BRIEF | Look through the records below for the line with "RegExp _ =>" and the line with "Inductive style : Type", then return those lines and all lines between, exactly.

=== GIVEN DATA ===

(** * Evaldown: snippet extraction, pairing, evaluation guard and console capture

    A shallow embedding of the parts of the evaldown sources that the
    specification talks about, followed by the theorems that settle each
    statement of the specification against the embedding.

    - [JS]               : the fragment of JavaScript values the code inspects;
    - [InspectedConsole] : lib/InspectedConsole.js;
    - [Evaldown]         : lib/Evaldown.js (extension validation, batch run);
    - [ExtractSnippets]  : the fence/flag extractor exercised by the
                           extractSnippets test-suite;
    - [Snippets]         : the collection exercised by the Snippets test-suite;
    - [ConsoleObject]    : the constructor of lib/InspectedConsole.js and the
                           methods it installs;
    - [EvaldownConstructor], [EvaldownHosts] : the constructor of
                           lib/Evaldown.js, and hosts to run its methods on. *)

From Stdlib Require Import String Ascii List ZArith NArith Lia Bool.
From stdpp Require Import base option gmap strings.
Import ListNotations.

Local Open Scope string_scope.
Local Open Scope list_scope.

(** String concatenation unfolds on a constructor, as list concatenation
    does. *)
#[local] Arguments String.append !s1 s2 : simpl nomatch.

(** ** JavaScript values *)

Module JS.

(** The values the modelled code distinguishes with [typeof] and with
    truthiness tests.  Numbers are restricted to integers, objects are
    association lists of fields, functions are named opaque closures. *)
#[warnings="-register-all"] Inductive value : Type :=
| Undefined
| Null
| Bool (b : bool)
| Num (z : Z)
| Str (s : string)
| RegExp (source : string)
| Obj (fields : list (string * value))
| Fun (name : string).

Definition typeof (v : value) : string :=
  match v with
  | Undefined => "undefined"
  | Null => "object"
  | Bool _ => "boolean"
  | Num _ => "number"
  | Str _ => "string"
  | RegExp _ => "object"
  | Obj _ => "object"
  | Fun _ => "function"
  end.

(** ToBoolean. *)
Definition truthy (v : value) : bool :=
  match v with
  | Undefined | Null => false
  | Bool b => b
  | Num z => negb (z =? 0)%Z
  | Str s => negb (String.eqb s "")
  | RegExp _ | Obj _ | Fun _ => true
  end.

(** [a && b]: the left operand when it is falsy, the right one otherwise. *)
Definition and (a b : value) : value := if truthy a then b else a.

(** [a === b] on two strings. *)
Definition strict_eq_str (a b : string) : value := Bool (String.eqb a b).

End JS.

(** ** lib/InspectedConsole.js *)

(** Strings are sequences of code units; the model keeps the code units
    below 256, which include every one the escaping rewrites. *)

Module InspectedConsole.

(** The two sinks a console method is bound to. *)
Inductive stream : Type := stdout | stderr.

Definition is_stderr (out : stream) : bool :=
  match out with stderr => true | stdout => false end.

(** The two magicpen styles [stringToOutput] selects between. *)
Inductive style : Type := jsString | errorStyle.

(** A magicpen output: the sequence of things appended to it.  What the
    external [inspect] appends is kept symbolic, as the inspected value
    together with the depth it was called with. *)
Inductive entry : Type :=
| Styled (st : style) (text : string)
| Nl
| Inspected (v : JS.value) (depth : nat).

Definition pen : Type := list entry.

(** [expect.output]: the empty pen every output is cloned from. *)
Definition expect_output : pen := [].

(** [pen.clone()] yields a fresh pen with the same styles and no content. *)
Definition clone (_ : pen) : pen := [].

Definition append (o : pen) (other : pen) : pen := o ++ other.
Definition nl (o : pen) : pen := o ++ [Nl].

(** [expect.inspect(value, depth)]. *)
Definition inspect (v : JS.value) (depth : nat) : pen := [Inspected v depth].

(** *** String.prototype.replace with a one-character class and a callback *)

Fixpoint replace_class (class : ascii -> bool) (fn : ascii -> string)
         (content : string) : string :=
  match content with
  | EmptyString => EmptyString
  | String c rest =>
      (if class c then fn c else String c EmptyString)
        ++ replace_class class fn rest
  end.

Definition charCode (c : ascii) : N := N_of_ascii c.

Definition LF : ascii := "010"%char.
Definition CR : ascii := "013"%char.
Definition TAB : ascii := "009"%char.
Definition BS : ascii := "008"%char.
Definition FF : ascii := "012"%char.
Definition backslash : ascii := "\"%char.
Definition quote : ascii := "'"%char.

(** The class [[\\\x00-\x1f']]. *)
Definition escaped_class (c : ascii) : bool :=
  Ascii.eqb c backslash || (charCode c <=? 31)%N || Ascii.eqb c quote.

Definition hexDigit (d : N) : ascii :=
  match d with
  | 0 => "0" | 1 => "1" | 2 => "2" | 3 => "3" | 4 => "4" | 5 => "5"
  | 6 => "6" | 7 => "7" | 8 => "8" | 9 => "9" | 10 => "a" | 11 => "b"
  | 12 => "c" | 13 => "d" | 14 => "e" | _ => "f"
  end%N%char.

Fixpoint toString16_aux (fuel : nat) (n : N) (acc : string) : string :=
  match fuel with
  | O => acc
  | S fuel' =>
      let acc' := String (hexDigit (n mod 16)) acc in
      if (n / 16 =? 0)%N then acc' else toString16_aux fuel' (n / 16) acc'
  end.

(** [n.toString(16)] for a non-negative integer. *)
Definition toString16 (n : N) : string :=
  toString16_aux (S (N.to_nat (N.log2 n))) n "".

(** The callback handed to [replace]. *)
Definition escape_match (m : ascii) : string :=
  if Ascii.eqb m LF then String backslash "n"
  else if Ascii.eqb m CR then String backslash "r"
  else if Ascii.eqb m quote then String backslash "'"
  else if Ascii.eqb m backslash then String backslash (String backslash "")
  else if Ascii.eqb m TAB then String backslash "t"
  else if Ascii.eqb m BS then String backslash "b"
  else if Ascii.eqb m FF then String backslash "f"
  else
    let code := charCode m in
    String backslash "x" ++ (if (code <? 16)%N then "0" else "")
      ++ toString16 code.

Definition escape (content : string) : string :=
  replace_class escaped_class escape_match content.

Definition stringToOutput (content : string) (output : pen) (isError : bool)
  : pen :=
  let output := clone output in
  let stringStyle := if isError then errorStyle else jsString in
  let appendString (o : pen) (str : string) : pen :=
    o ++ [Styled stringStyle str] in
  let output := appendString output "'" in
  let output := appendString output (escape content) in
  let output := appendString output "'" in
  output.

(** *** The console object *)

(** [this[symbols.output]]: the recorded lines, oldest first. *)
Record console : Type := { output : list pen }.

Definition new : console := {| output := [] |}.

Definition isEmpty (c : console) : bool :=
  match output c with [] => true | _ => false end.

Definition reset (_ : console) : console := {| output := [] |}.

(** [this[symbols.line](out, value)]. *)
Definition line (out : stream) (value : JS.value) (c : console) : console :=
  let value' :=
    match value with
    | JS.Str s => stringToOutput s expect_output (is_stderr out)
    | _ => inspect value 6
    end in
  {| output := output c ++ [value'] |}.

(** [function(first, ...rest)], called with the argument list [args]:
    a missing first argument is [undefined], [rest] is what follows it. *)
Definition makeBoundConsoleMethod (out : stream) (args : list JS.value)
           (con : console) : console :=
  let first := hd JS.Undefined args in
  let rest := tl args in
  match first with
  | JS.Str _ => line out first con
  | _ => fold_left (fun c obj => line out obj c) (first :: rest) con
  end.

Definition log := makeBoundConsoleMethod stdout.
Definition info := makeBoundConsoleMethod stdout.
Definition warn := makeBoundConsoleMethod stderr.
Definition error := makeBoundConsoleMethod stderr.

(** [noopMethod], installed for every other console function. *)
Definition noopMethod (_ : list JS.value) (con : console) : console := con.

(** *** Serialization in the text format *)

Section Serialization.

(** The text the external inspection facility prints for a value. *)
Variable inspectText : JS.value -> nat -> string.

Definition entry_toString (e : entry) : string :=
  match e with
  | Styled _ text => text
  | Nl => String LF ""
  | Inspected v depth => inspectText v depth
  end.

Definition pen_toString (o : pen) : string :=
  String.concat "" (map entry_toString o).

(** [this[symbols.toString](format)]. *)
Definition toString (c : console) : string :=
  let lines := output c in
  match lines with
  | [] => ""
  | first_line :: remainingLines =>
      let out := clone expect_output in
      let out := append out first_line in
      let out :=
        fold_left (fun o l => append (nl o) l) remainingLines out in
      pen_toString out
  end.

End Serialization.

(** *** The escapes in the words of the specification *)

(** The escape of one character: the
    named characters get their letter, the remaining control characters
    two hexadecimal digits, everything else is itself. *)
Definition escape_letter (c : ascii) : option ascii :=
  if Ascii.eqb c backslash then Some backslash
  else if Ascii.eqb c quote then Some quote
  else if Ascii.eqb c LF then Some "n"%char
  else if Ascii.eqb c CR then Some "r"%char
  else if Ascii.eqb c TAB then Some "t"%char
  else if Ascii.eqb c BS then Some "b"%char
  else if Ascii.eqb c FF then Some "f"%char
  else None.

Definition literal_escape (c : ascii) : string :=
  match escape_letter c with
  | Some letter => String backslash (String letter "")
  | None =>
      if (charCode c <? 32)%N then
        String backslash
          (String "x" (String (hexDigit (charCode c / 16))
                              (String (hexDigit (charCode c mod 16)) "")))
      else String c ""
  end.

Fixpoint literal_escape_all (s : string) : string :=
  match s with
  | EmptyString => EmptyString
  | String c rest => literal_escape c ++ literal_escape_all rest
  end.

(** What [line] records for one value. *)
Definition recorded_line (out : stream) (v : JS.value) : pen :=
  match v with
  | JS.Str s => stringToOutput s expect_output (is_stderr out)
  | _ => inspect v 6
  end.

End InspectedConsole.

(** ** lib/Evaldown.js *)

Module Evaldown.

Definition DEFAULT_SOURCE_EXTENSION : string := ".md".

(** The entries of [formats]; [generateOutput] is kept by name, see
    [generateOutput] in section [Batch]. *)
Record format : Type :=
  { defaultExtension : string; magicpenFormat : string }.

Definition formats (name : string) : option format :=
  if String.eqb name "html" then
    Some {| defaultExtension := ".html"; magicpenFormat := "html" |}
  else if String.eqb name "inlined" then
    Some {| defaultExtension := ".md"; magicpenFormat := "html" |}
  else if String.eqb name "markdown" then
    Some {| defaultExtension := ".md"; magicpenFormat := "text" |}
  else None.

(** The source text of the regular expression literal in
    [isValidExtension]. *)
Definition extension_pattern : string := "^\.([a-z]\.)*[a-z]".

(** [typeof ext === "string" && /^\.([a-z]\.)*[a-z]/] *)
Definition isValidExtension (ext : JS.value) : JS.value :=
  JS.and (JS.strict_eq_str (JS.typeof ext) "string")
         (JS.RegExp extension_pattern).

(** The constructor's "extension handling" assignments. *)
Definition resolve_sourceExtension (sourceExtension : JS.value) : JS.value :=
  if JS.truthy (isValidExtension sourceExtension)
  then sourceExtension
  else JS.Str DEFAULT_SOURCE_EXTENSION.

Definition resolve_targetExtension (fmt : format) (targetExtension : JS.value)
  : JS.value :=
  if JS.truthy (isValidExtension targetExtension)
  then targetExtension
  else JS.Str (defaultExtension fmt).

(** The fields of an instance that the file-processing methods read.  The
    four paths are whatever the options held: the constructor stores them
    without looking at them. *)
Record evaldown : Type :=
  { capture : string;
    formatName : string;
    marker : string;
    preamble : option string;
    inplace : bool;
    update : bool;
    requirePath : JS.value;
    sourcePath : JS.value;
    targetPath : JS.value;
    tsconfigPath : JS.value;
    sourceExtension : string;
    targetExtension : string;
    fileGlobals : list (string * JS.value) }.

(** Truthiness of [this.targetPath]. *)
Definition targetPath_truthy (ev : evaldown) : bool :=
  JS.truthy (targetPath ev).

Section Batch.

(** Everything outside the process that the methods touch: the file
    system and whatever evaluating a document changes. *)
Variable world : Type.
(** Thrown values. *)
Variable exn : Type.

===

YOUR RESPONSE |
  | RegExp _ => "object"
  | Obj _ => "object"
  | Fun _ => "function"
  end.

(** ToBoolean. *)
Definition truthy (v : value) : bool :=
  match v with
  | Undefined | Null => false
  | Bool b => b
  | Num z => negb (z =? 0)%Z
  | Str s => negb (String.eqb s "")
  | RegExp _ | Obj _ | Fun _ => true
  end.

(** [a && b]: the left operand when it is falsy, the right one otherwise. *)
Definition and (a b : value) : value := if truthy a then b else a.

(** [a === b] on two strings. *)
Definition strict_eq_str (a b : string) : value := Bool (String.eqb a b).

End JS.

(** ** lib/InspectedConsole.js *)

(** Strings are sequences of code units; the model keeps the code units
    below 256, which include every one the escaping rewrites. *)

Module InspectedConsole.

(** The two sinks a console method is bound to. *)
Inductive stream : Type := stdout | stderr.

Definition is_stderr (out : stream) : bool :=
  match out with stderr => true | stdout => false end.

(** The two magicpen styles [stringToOutput] selects between. *)
Inductive style : Type := jsString | errorStyle.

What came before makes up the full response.